E. coli calculations

[Martin Taylor 960223 11:40]

Bill Powers (960223.0630 MST)

Some questions. In 2 dimensions, there seems to be a tendency to move
away from the target up to a radius of 2 units. But this makes sense
only if we include the case where the object moves _past_ the target,
its final position being measured not at its closest approach but at the
end of an integer number of steps. Consider this case:

       start end
         X ------------|-----------|
                    :
                    :
                    :
                    :
                    :
                    o target

The first step brings the object closer to the target, but the next step
takes the object farther from the target than the starting position. So
this would appear to be a move _away_ from the target, because of the
discrete nature of the steps, even though the initial step brought the
object closer to the target.

Exactly so. But as they say, "it's not a bug, it's a feature." We assume
that the seeker cannot know in advance whether the next step will continue
the improvement, and when it finds out that the next step makes matters
worse, it can't backtrack to where it was before. It just has to go on
and try to improve from where it arrived. It's rather like saying that
I would have made more on the stock market if I had sold yesterday, at
the peak. I would have, but unfortunately I didn't know it was the peak
until today, and nobody will now buy it yesterday.

I don't know if this will make much difference in your final results,
but you really should treat the continuous case to find the actual point
of closest approach.

That's what we did in our earlier series of studies. And so long as my retired
friend keeps an interest, we will go back to it later. Now we are looking
to see what effect a finite step size has, and how it makes a difference
whether the "seeker" can determine infinitely fast and precisely whether it
is going in an "improving" direction. Since making the step discrete does
affect the results in a quite dramatic way, the next stage is probably to
treat the situation with a continuous move, but with disturbances and/or
imprecise measurement by the seeker of the current distance to the target.
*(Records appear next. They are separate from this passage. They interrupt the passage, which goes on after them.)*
(* ===== verification/ExportGraph.v ===== *)
(** * ExportGraph: the call graph is the calls of the bytecode

    Callees that no module has are added as external functions, then every
    caller gets its edges. The graph that [load_call_graph] returns has the
    functions of the modules, the external callees and nothing else; the edges
    of a function are the calls of its bytecode, each to the function of that
    module and name. *)
From S2P Require Import Prelude Types Text AbiText FuzzTracer Abi Compile Binary BinarySpec Export ExportSpec.
From Stdlib Require String.
Local Open Scope string_scope.
Local Open Scope list_scope.

(** ** Functions are where the tables say *)
Lemma at_fn_unique st c i k f c' i' k' f' : wf_load st → at_fn (ld_contracts st) c i k f → at_fn (ld_contracts st) c' i' k' f' →
  row_key k f = row_key k' f' → c = c' ∧ i = i' ∧ k = k' ∧ f = f'.
Proof.
  intros Hw H H' E. pose proof (wf_key_id _ _ _ _ _ Hw H) as E1. pose proof (wf_key_id _ _ _ _ _ Hw H') as E2.
  rewrite E in E1. assert (ld_function_locations st !! fr_id f = Some (c, i)) as L1 by (apply (wl_locations _ Hw); by exists k, f).
  assert (ld_function_locations st !! fr_id f' = Some (c', i')) as L2 by (apply (wl_locations _ Hw); by exists k', f').
  assert (fr_id f = fr_id f') as Eid by congruence. rewrite Eid in L1. rewrite L1 in L2. injection L2 as -> ->.
  destruct H as [Hc Hi], H' as [Hc' Hi']. rewrite Hc in Hc'. injection Hc' as ->. rewrite Hi in Hi'. by injection Hi' as ->.
Qed.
If a real e-coli were to change directions when it determined it was going
further from the target, it couldn't do so after moving an infinitesimal
distance. It couldn't because its sensitivity to the criterion variable
isn't infinitely precise, and because there are likely to be real fluctuations
(random disturbances) to its CEV. We know that it is wrong to assume that
the seeker can always tell the difference without error after a unit step
but not after any lesser step, but the "truth" is probably somewhere
between this and the results for a continuous infinitely precise seeker.

Approximating the continuous case involves reducing the size of a step
in relation to a unit of distance in the space. If you made the step one
tenth of the size above, the overshoot would be only one tenth of a unit
of distance, and the same move as above would end with the object closer
to the target instead of further away.

Exactly so. The step size is the scale unit of the space. If you say that the
unit step represents 1 meter, then at 16 dimensions the seeker will come
to an equilibrium distance of about 5 m. If you say that the unit step
represents 1 nanometer, then the equilibrium distance is roughly 5 nm.
By making the steps infinitesimally small, you approximate the continuous
case as closely as you want.

I'd like to understand how you pick a new direction at random. The way I
would do it would be to pick a random delta-x[i] for each x[i], then
multiply the distance moved in each dimension by

         delta-x[i]
       ---------------
      sqrt(sum(delta-x[i]^2))
            i

To get the change in position on each axis.

Is this what you did?

Yes, having just looked at the code for the first time. The code isn't
exactly that, but the effect is the same. The code is:

  for (i=0; i<dim; i++){
    c[i] = 2.*random()/MAXINT - 1.;
    csq += c[i]*c[i];
  }
  csq = sqrt(csq); /* csq now is a normalizing factor making the c[i] vector
                      be of unit length */

The c[i] components are added to the corresponding components of the current
location vector and the distance to the origin compared with the previous
distance. If it is worse, the trial terminates, but if it is better, the
same c[i] vector is added again, and so forth.

More work on it this afternoon, but no promises of new results. That depends
on the success in writing and debugging code.

Actually, I think one of the really interesting results of yesterday's
work is the incredibly low probability of getting even a two unit move to
arrive closer to the target in a high-dimensional space when the target
distance is small (at infinite distance it's always a probability of 0.5,
and at a distance of 1 the probability is zero, so it's at intermediate
distances that the question is interesting).

Martin